◆ WHAT NEEDS TO BE DONE ◆
Each line of the data should be transcribed exactly as given.

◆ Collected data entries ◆

***

Lemma sort_strings_elem x l : x ∈ sort_strings l ↔ x ∈ l.
Proof. unfold sort_strings. by rewrite merge_sort_Permutation. Qed.

(** ** Decimal rendering *)
Definition str_of_Z (z : Z) : string := pretty z.

(** The format [f"{v:+d}"]. *)
Definition signed_str (z : Z) : string :=
  if z <? 0 then str_of_Z z else String.append "+" (str_of_Z z).

(** ** Lists *)
Section filter_lemmas.
Context {A : Type} (P : A → Prop) `{∀ x, Decision (P x)}.
Lemma filter_none (l : list A) : (∀ x, x ∈ l → ¬ P x) → filter P l = [].
Proof.
  induction l as [|x l IH]; intros Hl; [done|]. rewrite filter_cons.
  case_decide; [exfalso; eapply Hl; [by left|done]|]. apply IH. intros y Hy. apply Hl. by right.
Qed.
Lemma filter_every (l : list A) : (∀ x, x ∈ l → P x) → filter P l = l.
Proof.
  induction l as [|x l IH]; intros Hl; [done|]. rewrite filter_cons.
  case_decide as Hx; [|destruct Hx; apply Hl; by left]. f_equal. apply IH. intros y Hy. apply Hl. by right.
Qed.
End filter_lemmas.
Lemma existsb_exists_stdpp {A} (f : A → bool) l : existsb f l = true ↔ ∃ x, x ∈ l ∧ f x = true.
Proof. rewrite existsb_exists. by setoid_rewrite list_elem_of_In. Qed.
Lemma existsb_false {A} (f : A → bool) l : existsb f l = false ↔ ∀ x, x ∈ l → f x = false.
Proof.
  rewrite <- not_true_iff_false, existsb_exists_stdpp. split.
  - intros H x Hx. apply not_true_iff_false. intros ?. apply H. eauto.
  - intros H (x & Hx & E). rewrite H in E; done.
Qed.
Lemma forallb_forall_stdpp {A} (f : A → bool) l : forallb f l = true ↔ ∀ x, x ∈ l → f x = true.
Proof. rewrite forallb_forall. by setoid_rewrite list_elem_of_In. Qed.

Lemma drop_app_prefix {A} (l k : list A) : drop (length l) (l ++ k) = k.
Proof. apply drop_app_length. Qed.

Create HintDb ledger discriminated.
Create Rewrite HintDb sums.
#[export] Hint Rewrite @Zsum_nil @Zsum_cons @Zsum_app : sums.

***

◆ SOLUTION FOR THIS EXERCISE ◆
Lemma sort_strings_elem x l : x ∈ sort_strings l ↔ x ∈ l.
Proof. unfold sort_strings. by rewrite merge_sort_Permutation. Qed.

(** ** Decimal rendering *)
Definition str_of_Z (z : Z) : string := pretty z.

(** The format [f"{v:+d}"]. *)
Definition signed_str (z : Z) : string :=
  if z <? 0 then str_of_Z z else String.append "+" (str_of_Z z).

(** ** Lists *)
Section filter_lemmas.
Context {A : Type} (P : A → Prop) `{∀ x, Decision (P x)}.
Lemma filter_none (l : list A) : (∀ x, x ∈ l → ¬ P x) → filter P l = [].
Proof.
  induction l as [|x l IH]; intros Hl; [done|]. rewrite filter_cons.
  case_decide; [exfalso; eapply Hl; [by left|done]|]. apply IH. intros y Hy. apply Hl. by right.
Qed.
Lemma filter_every (l : list A) : (∀ x, x ∈ l → P x) → filter P l = l.
Proof.
  induction l as [|x l IH]; intros Hl; [done|]. rewrite filter_cons.
  case_decide as Hx; [|destruct Hx; apply Hl; by left]. f_equal. apply IH. intros y Hy. apply Hl. by right.
Qed.
End filter_lemmas.
Lemma existsb_exists_stdpp {A} (f : A → bool) l : existsb f l = true ↔ ∃ x, x ∈ l ∧ f x = true.
Proof. rewrite existsb_exists. by setoid_rewrite list_elem_of_In. Qed.
Lemma existsb_false {A} (f : A → bool) l : existsb f l = false ↔ ∀ x, x ∈ l → f x = false.
Proof.
  rewrite <- not_true_iff_false, existsb_exists_stdpp. split.
  - intros H x Hx. apply not_true_iff_false. intros ?. apply H. eauto.
  - intros H (x & Hx & E). rewrite H in E; done.
Qed.
Lemma forallb_forall_stdpp {A} (f : A → bool) l : forallb f l = true ↔ ∀ x, x ∈ l → f x = true.
Proof. rewrite forallb_forall. by setoid_rewrite list_elem_of_In. Qed.

Lemma drop_app_prefix {A} (l k : list A) : drop (length l) (l ++ k) = k.
Proof. apply drop_app_length. Qed.

Create HintDb ledger discriminated.
Create Rewrite HintDb sums.
#[export] Hint Rewrite @Zsum_nil @Zsum_cons @Zsum_app : sums.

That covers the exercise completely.